**TRY IT**: From the entries, return every line where the string "VDuration" shows up.

Saved entries:
(** C8: on a payload that is otherwise valid, the sample counts 2 and 10000
    are accepted, 1 and 10001 rejected; the line widths 0.1 and 10 are
    accepted, 0.09 and 10.01 rejected. *)
Theorem validation_bounds_inclusive h l d :
  (l < length h)%nat ->
  l <> DEFAULT_PAYLOAD ->
  h !! DEFAULT_PAYLOAD = Some default_items ->
  is_Some (d !! "expression") ->
  first_failure (checks d) = None ->
  let validate k v := (validate_payload l (<[l := <[k := v]> d]> h)).1 in
  validate "samples" (JInt 2) = ok l
  /\ validate "samples" (JInt 10000) = ok l
  /\ validate "samples" (JInt 1) = throw ValueError Msg.samples
  /\ validate "samples" (JInt 10001) = throw ValueError Msg.samples
  /\ validate "lineWidth" (JFloat (Float.of_ratio 1 10)) = ok l
  /\ validate "lineWidth" (JInt 10) = ok l
  /\ validate "lineWidth" (JFloat (Float.of_ratio 9 100)) = throw ValueError Msg.line_width
  /\ validate "lineWidth" (JFloat (Float.of_ratio 1001 100)) = throw ValueError Msg.line_width.
Proof.
  intros Hlen Hne H0 He Hok validate. unfold validate.
  rewrite !validate_with_samples, !validate_with_line_width by done.
  repeat split; reflexivity.
Qed.

Lemma validation_passed l d0 d x_min x_max n w :
  interval_of d = Some (x_min, x_max) ->
  samples_of d = Some n ->
  Text.is_empty (expression_of d) = false ->
  Re.search DENYLIST (expression_of d) = false ->
  line_width_of d = Some w ->
  validation l d0 d = (ok l, validated d0 d x_min x_max n w).
Proof. unfold validation. by intros -> -> -> -> ->. Qed.

Lemma validated_samples d0 d x_min x_max n w :
  validated d0 d x_min x_max n w !! "samples" = Some (JInt n).
Proof.
  unfold validated, coerced.
  rewrite !lookup_insert_ne by done. apply lookup_insert_eq.
Qed.
Definition tweezers_bottom_cond (curr prev : Candle) (stochRsi : jsnum)
    (recentSlices : list Candle) : bool :=
  (lowsDiff curr prev <? Fin TWEEZER_TOLERANCE)
  && (Fin (close prev) <? Fin (open prev))
  && (Fin (close curr) >? Fin (open curr))
  && (stochRsi <? Fin 15) && (Fin (low curr) <=? recentLow recentSlices).

Definition reversal_up_cond (curr prev prev2 : Candle) (stochRsi : jsnum)
    (recentSlices : list Candle) : bool :=
  (Fin (close prev) <? Fin (open prev))
  && (Fin (close prev2) <? Fin (open prev2)) && (stochRsi <? Fin 20)
  && ((Fin (close curr) >? Fin (open curr))
      && (Fin (close curr) >? Fin (open prev))
      && (volMult curr recentSlices >? Fin REVERSAL_VOLUME_MULT)).

Definition reversal_down_cond (curr prev prev2 : Candle) (stochRsi : jsnum)
    (recentSlices : list Candle) : bool :=
  (Fin (close prev) >? Fin (open prev))
  && (Fin (close prev2) >? Fin (open prev2)) && (stochRsi >? Fin 80)
  && ((Fin (close curr) <? Fin (open curr))
      && (Fin (close curr) <? Fin (open prev))
      && (volMult curr recentSlices >? Fin REVERSAL_VOLUME_MULT)).

Definition bullish_engulfing_cond (curr prev : Candle) (stochRsi : jsnum)
    (recentSlices : list Candle) : bool :=
  (Fin (close curr) >? Fin (open curr))
  && (Fin (close prev) <? Fin (open prev))
  && (candle_body curr >? prevBody prev)
  && ((stochRsi <? Fin 20) && (Fin (low curr) <=? recentLow recentSlices)).

Definition bearish_engulfing_cond (curr prev : Candle) (stochRsi : jsnum)
    (recentSlices : list Candle) : bool :=
  (Fin (close curr) <? Fin (open curr))
  && (Fin (close prev) >? Fin (open prev))
  && (candle_body curr >? prevBody prev)
  && ((stochRsi >? Fin 80) && (Fin (high curr) >=? recentHigh recentSlices)).

Definition hammer_cond (curr next : Candle) (stochRsi : jsnum)
    (recentSlices : list Candle) : bool :=
  (lowerWick curr >=? candle_range curr * Fin PINBA_WICK_PERCENT)
  && (stochRsi <=? Fin 20)
  && (Fin (low curr) <=? recentLow recentSlices)
  && (Fin (close next) >? Fin (open next)).

Definition shooting_star_cond (curr next : Candle) (stochRsi : jsnum)
    (recentSlices : list Candle) : bool :=
  (upperWick curr >=? candle_range curr * Fin PINBA_WICK_PERCENT)
  && (stochRsi >=? Fin 80)
  && (Fin (high curr) >=? recentHigh recentSlices)
  && (Fin (close next) <? Fin (open next)).

Definition doji_cond (curr : Candle) (recentSlices : list Candle) : bool :=
  (candle_body curr / candle_range curr <? Fin DOJI_BODY_THRESHOLD)
  && ((Fin (low curr) <=? recentLow recentSlices)
      || (Fin (high curr) >=? recentHigh recentSlices)).
(** The cart handlers write keys [str(id)] only: from a cart with such keys
    they leave a cart with such keys. *)
Lemma cart_handlers_write_keys (request : Request) (db : DB) (product_id : Z) :
  let keyed := map_Forall (λ (key : string) (_ : Z), ∃ id, key = cart_key id) in
  keyed (session_cart request) →
  keyed (add_to_cart request product_id).2
  ∧ keyed (update_cart request product_id).2
  ∧ keyed (remove_from_cart request product_id).2
  ∧ keyed (scan_add_to_cart request db).2.
Proof.
  intros keyed Hc.
  assert (∀ id q cart, keyed cart → keyed (<[cart_key id := q]> cart)) as Hins
    by (intros id q cart H; apply map_Forall_insert_2; [by exists id | done]).
  assert (∀ k cart, keyed cart → keyed (delete k cart)) as Hdel
    by (intros k cart H; by apply map_Forall_delete).
  repeat split.
  - unfold add_to_cart.
    destruct (session_cart request !! cart_key product_id);
      destruct (is_POST request); cbn [snd]; by apply Hins.
  - unfold update_cart. destruct (is_POST request); [|done].
    destruct (match POST_data request !! "quantity" with
              | Some text => Py.int text
              | None => Some 1
              end) as [quantity|]; [|done].
    destruct (0 <? quantity); cbn [snd]; [by apply Hins | by apply Hdel].
  - unfold remove_from_cart. cbn [snd]. by apply Hdel.
  - unfold scan_add_to_cart.
    destruct (_find_product_by_code db _) as [[product|]|]; [|done..].
    destruct (Product.is_active product); [|done]. cbn [negb snd].
    by apply Hins.
Qed.
(** * The PR review bot's deployment, as data

    A shallow embedding of the CDK constructs of the repository
    (lib/constructs/lambda.ts, lib/constructs/api-gateway.ts,
    lib/constructs/network.ts and the stack that wires them), followed by the
    properties of the deployment that the specification relies on.

    A construct is a pure function from its props to the resources it
    declares.  JavaScript objects are association lists in insertion order
    (the order [Object.entries] enumerates string keys in), an object literal
    with a spread is a left-to-right sequence of property writes, and the one
    loop of the code runs on a fuel counter. *)

From Stdlib Require Import String Ascii List Bool Arith PeanoNat Lia Permutation.
Import ListNotations.
Open Scope string_scope.

(** ** JavaScript objects *)

Module JsObject.
Section Obj.
Context {V : Type}.

Definition t := list (string * V).

Definition empty : t := [].

(** [o[k]] *)
Fixpoint get (k : string) (o : t) : option V :=
  match o with
  | [] => None
  | (k', v) :: o' => if String.eqb k k' then Some v else get k o'
  end.

(** [o[k] = v] for the keys the constructs write, which are identifiers:
    an own key keeps its place, a new key goes last.  (Keys that are array
    indices, which an object enumerates first, and [__proto__], which names no
    own property, are outside this model; see [ordinaryKey].) *)
Fixpoint set (k : string) (v : V) (o : t) : t :=
  match o with
  | [] => [(k, v)]
  | (k', v') :: o' =>
      if String.eqb k k' then (k', v) :: o' else (k', v') :: set k v o'
  end.

(** [{ p1, p2, ... }]: the properties are written in source order, a
    later one replacing an earlier one of the same name.  A spread
    [...src] contributes the entries of [src] at its position. *)
Definition literal (ps : list (string * V)) : t :=
  fold_left (fun o p => set (fst p) (snd p) o) ps empty.

(** [Object.entries(o)] *)
Definition entries (o : t) : list (string * V) := o.

Definition keys (o : t) : list string := map fst o.
End Obj.
Arguments t : clear implicits.
End JsObject.

(** ** The CDK vocabulary the constructs use *)

Inductive Runtime := PYTHON_3_11 | PYTHON_3_12 | PYTHON_3_13 | NODEJS_20_X.
Inductive Tracing := ACTIVE | PASS_THROUGH | DISABLED.
Inductive RetentionDays := ONE_DAY | ONE_WEEK | ONE_MONTH | ONE_YEAR | INFINITE.
Inductive SubnetType := PUBLIC | PRIVATE_WITH_EGRESS | PRIVATE_ISOLATED.

Module Duration.
Inductive t := seconds (n : nat) | minutes (n : nat).

Definition toSeconds (d : t) : nat :=
  match d with
  | seconds n => n
  | minutes n => 60 * n
  end.
End Duration.

(** Resources created elsewhere are known by their identity only. *)
Record IRole := { roleArn : string }.
Record ILayerVersion := { layerVersionArn : string }.

Record SubnetConfiguration := {
  subnetName : string;
  subnetType : SubnetType;
  cidrMask : nat
}.

Record Vpc := {
  vpcId : string;
  maxAzs : nat;
  natGateways : nat;
  subnetConfiguration : list SubnetConfiguration
}.

Record SecurityGroup := {
  sgId : string;
  sgVpc : Vpc;
  sgDescription : string;
  allowAllOutbound : bool
}.

Record PolicyStatement := {
  allow : bool;
  actions : list string;
  resources : list string
}.

(** The values a [lambda.FunctionProps] object holds. *)
Inductive PropValue :=
| VRuntime (r : Runtime)
| VRole (r : IRole)
| VTracing (t : Tracing)
| VRetention (d : RetentionDays)
| VEnvironment (e : JsObject.t string)
| VString (s : string)
| VAsset (path : string)
| VDuration (d : Duration.t)
| VNumber (n : nat)
| VLayers (l : list ILayerVersion)
| VVpc (v : Vpc)
| VSubnets (s : SubnetType)
| VSecurityGroups (g : list SecurityGroup).

Definition FunctionProps := JsObject.t PropValue.

(** [new lambda.Function(scope, id, props)] *)
Record LambdaFunction := {
  constructId : string;
  fnProps : FunctionProps
}.

Module Fn.
Definition prop (k : string) (f : LambdaFunction) : option PropValue :=
  JsObject.get k (fnProps f).

Definition runtime f :=
  match prop "runtime" f with Some (VRuntime r) => Some r | _ => None end.
Definition role f :=
  match prop "role" f with Some (VRole r) => Some r | _ => None end.
Definition tracing f :=
  match prop "tracing" f with Some (VTracing r) => Some r | _ => None end.
Definition logRetention f :=
  match prop "logRetention" f with Some (VRetention r) => Some r | _ => None end.
Definition environment f : JsObject.t string :=
  match prop "environment" f with Some (VEnvironment e) => e | _ => [] end.
Definition functionName f :=
  match prop "functionName" f with Some (VString s) => Some s | _ => None end.
Definition timeout f :=
  match prop "timeout" f with Some (VDuration d) => Some d | _ => None end.
Definition memorySize f :=
  match prop "memorySize" f with Some (VNumber n) => Some n | _ => None end.
(** An absent [layers] property is no layer at all. *)
Definition layers f : list ILayerVersion :=
  match prop "layers" f with Some (VLayers l) => l | _ => [] end.
Definition vpc f :=
  match prop "vpc" f with Some (VVpc v) => Some v | _ => None end.
End Fn.

(** ** CloudWatch dashboard *)

Inductive MetricKind := Invocations | Errors | Throttles | DurationMs.

Record Metric := {
  metricOf : string;       (* construct id of the function measured *)
  metricKind : MetricKind
}.

Record GraphWidget := {
  title : string;
  left : list Metric;
  width : nat
}.

Record Dashboard := {
  dashboardName : string;
  rows : list (list GraphWidget)
}.

(** [dashboard.addWidgets(...ws)]: one more row, unless [ws] is empty. *)
Definition addWidgets (ws : list GraphWidget) (d : Dashboard) : Dashboard :=
  match ws with
  | [] => d
  | _ => {| dashboardName := dashboardName d; rows := (rows d ++ [ws])%list |}
  end.

(** [a.slice(s, e)] for indices [0 <= s]. *)
Definition slice {A} (s e : nat) (a : list A) : list A :=
  firstn (e - s) (skipn s a).

(** ** lib/constructs/lambda.ts *)

Record ReviewBotLambdaProps := {
  role : IRole;
  requestsLayer : ILayerVersion;
  networkxLayer : ILayerVersion;
  vpc : Vpc
}.

Module ReviewBotLambda.

Definition commonProps (props : ReviewBotLambdaProps) : FunctionProps :=
  JsObject.literal
    [ ("runtime", VRuntime PYTHON_3_12);
      ("role", VRole (role props));
      ("tracing", VTracing DISABLED);
      ("logRetention", VRetention ONE_MONTH);
      ("environment",
        VEnvironment (JsObject.literal
          [ ("POWERTOOLS_SERVICE_NAME", "pr-reviewer");
            ("LOG_LEVEL", "INFO") ])) ].

(** [new lambda.Function(this, id, { ...commonProps, own })] *)
Definition newFunction (props : ReviewBotLambdaProps) (id : string)
    (own : list (string * PropValue)) : LambdaFunction :=
  {| constructId := id;
     fnProps := JsObject.literal (JsObject.entries (commonProps props) ++ own)%list |}.

Definition initialProcessing props :=
  newFunction props "InitialProcessing"
    [ ("functionName", VString "PRR-InitialProcessingFunction");
      ("description", VString "Process initial webhook payload");
      ("code", VAsset "src/lambda/initial-processing");
      ("handler", VString "index.lambda_handler");
      ("timeout", VDuration (Duration.seconds 30));
      ("memorySize", VNumber 256);
      ("layers", VLayers [requestsLayer props]) ].

Definition splitPr props :=
  newFunction props "SplitPR"
    [ ("functionName", VString "PRR-SplitPRIntoChunksFunction");
      ("description", VString "Split PR into analyzable chunks");
      ("code", VAsset "src/lambda/split-pr");
      ("handler", VString "index.lambda_handler");
      ("timeout", VDuration (Duration.minutes 5));
      ("memorySize", VNumber 512);
      ("layers", VLayers [requestsLayer props; networkxLayer props]) ].

Definition processChunk props :=
  newFunction props "ProcessChunk"
    [ ("functionName", VString "PRR-ProcessChunkFunction");
      ("description", VString "Process individual PR chunk");
      ("code", VAsset "src/lambda/process-chunk");
      ("handler", VString "index.lambda_handler");
      ("timeout", VDuration (Duration.minutes 10));
      ("memorySize", VNumber 1024);
      ("layers", VLayers [requestsLayer props]) ].

Definition aggregateResults props :=
  newFunction props "AggregateResults"
    [ ("functionName", VString "PRR-AggregateResultsFunction");
      ("description", VString "Aggregate review results");
      ("code", VAsset "src/lambda/aggregate-results");
      ("handler", VString "index.lambda_handler");
      ("timeout", VDuration (Duration.minutes 5));
      ("memorySize", VNumber 512) ].

Definition postPrCommentSecurityGroup props : SecurityGroup :=
  {| sgId := "PostPRCommentSecurityGroup";
     sgVpc := vpc props;
     sgDescription := "Security group for PR Comment Lambda";
     allowAllOutbound := true |}.

Definition postPrComment props :=
  newFunction props "PostPRComment"
    [ ("functionName", VString "PRR-PostPRCommentFunction");
      ("description", VString "Post review comments to PR");
      ("code", VAsset "src/lambda/post-pr-comment");
      ("handler", VString "index.lambda_handler");
      ("timeout", VDuration (Duration.minutes 2));
      ("memorySize", VNumber 256);
      ("layers", VLayers [requestsLayer props]);
      ("vpc", VVpc (vpc props));
      ("vpcSubnets", VSubnets PRIVATE_WITH_EGRESS);
      ("securityGroups", VSecurityGroups [postPrCommentSecurityGroup props]) ].

Definition vpcAccessStatement : PolicyStatement :=
  {| allow := true;
     actions :=
       [ "ec2:CreateNetworkInterface";
         "ec2:DescribeNetworkInterfaces";
         "ec2:DeleteNetworkInterface";
         "ec2:AssignPrivateIpAddresses";
         "ec2:UnassignPrivateIpAddresses" ];
     resources := ["*"] |}.

Definition sendSlackNotification props :=
  newFunction props "SendSlackNotification"
    [ ("functionName", VString "PRR-SendSlackNotificationFunction");
      ("description", VString "Send Slack notifications");
      ("code", VAsset "src/lambda/send-slack-notification");
      ("handler", VString "index.lambda_handler");
      ("timeout", VDuration (Duration.minutes 1));
      ("memorySize", VNumber 256);
      ("layers", VLayers [requestsLayer props]) ].

Definition handleError props :=
  newFunction props "HandleError"
    [ ("functionName", VString "PRR-HandleErrorFunction");
      ("description", VString "Handle workflow errors");
      ("code", VAsset "src/lambda/handle-error");
      ("handler", VString "index.lambda_handler");
      ("timeout", VDuration (Duration.minutes 1));
      ("memorySize", VNumber 256);
      ("layers", VLayers [requestsLayer props]) ].

(** The [functions] field after the constructor's seven assignments. *)
Definition functions (props : ReviewBotLambdaProps) : JsObject.t LambdaFunction :=
  let fs := JsObject.empty in
  let fs := JsObject.set "initialProcessing" (initialProcessing props) fs in
  let fs := JsObject.set "splitPr" (splitPr props) fs in
  let fs := JsObject.set "processChunk" (processChunk props) fs in
  let fs := JsObject.set "aggregateResults" (aggregateResults props) fs in
  let fs := JsObject.set "postPrComment" (postPrComment props) fs in
  let fs := JsObject.set "sendSlackNotification" (sendSlackNotification props) fs in
  let fs := JsObject.set "handleError" (handleError props) fs in
  fs.

(** [new GraphWidget({ title: `${name} Metrics`, left: [...], width: 12 })] *)
Definition graphWidget (entry : string * LambdaFunction) : GraphWidget :=
  let (name, fn) := entry in
  {| title := name ++ " Metrics";
     left :=
       [ {| metricOf := constructId fn; metricKind := Invocations |};
         {| metricOf := constructId fn; metricKind := Errors |};
         {| metricOf := constructId fn; metricKind := Throttles |};
         {| metricOf := constructId fn; metricKind := DurationMs |} ];
     width := 12 |}.

(** [Object.entries(this.functions).forEach(... widgets.push(...))] *)
Definition widgetsOf (fs : JsObject.t LambdaFunction) : list GraphWidget :=
  fold_left (fun widgets entry => (widgets ++ [graphWidget entry])%list)
            (JsObject.entries fs) [].

(** [for (let i = 0; i < widgets.length; i += 2)
      dashboard.addWidgets(...widgets.slice(i, i + 2))]
    from index [i] on; [None] when the fuel runs out before the loop ends. *)
Fixpoint addRows (fuel i : nat) (widgets : list GraphWidget) (d : Dashboard)
    : option Dashboard :=
  if Nat.ltb i (List.length widgets) then
    match fuel with
    | 0 => None
    | S fuel' =>
        addRows fuel' (i + 2) widgets (addWidgets (slice i (i + 2) widgets) d)
    end
  else Some d.

Definition createCloudWatchDashboard (fs : JsObject.t LambdaFunction)
    : option Dashboard :=
  let dashboard := {| dashboardName := "PR-ReviewBot-Metrics"; rows := [] |} in
  let widgets := widgetsOf fs in
  addRows (List.length widgets) 0 widgets dashboard.

(** What the construct declares. *)
Record t := {
  fns : JsObject.t LambdaFunction;
  rolePolicy : list PolicyStatement;
  dashboard : option Dashboard
}.

Definition constructor (props : ReviewBotLambdaProps) : t :=
  {| fns := functions props;
     rolePolicy := [vpcAccessStatement];
     dashboard := createCloudWatchDashboard (functions props) |}.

**ANSWER BELOW**:
| VDuration (d : Duration.t)
  match prop "timeout" f with Some (VDuration d) => Some d | _ => None end.
      ("timeout", VDuration (Duration.seconds 30));
      ("timeout", VDuration (Duration.minutes 5));
      ("timeout", VDuration (Duration.minutes 10));
      ("timeout", VDuration (Duration.minutes 5));
      ("timeout", VDuration (Duration.minutes 2));
      ("timeout", VDuration (Duration.minutes 1));
      ("timeout", VDuration (Duration.minutes 1));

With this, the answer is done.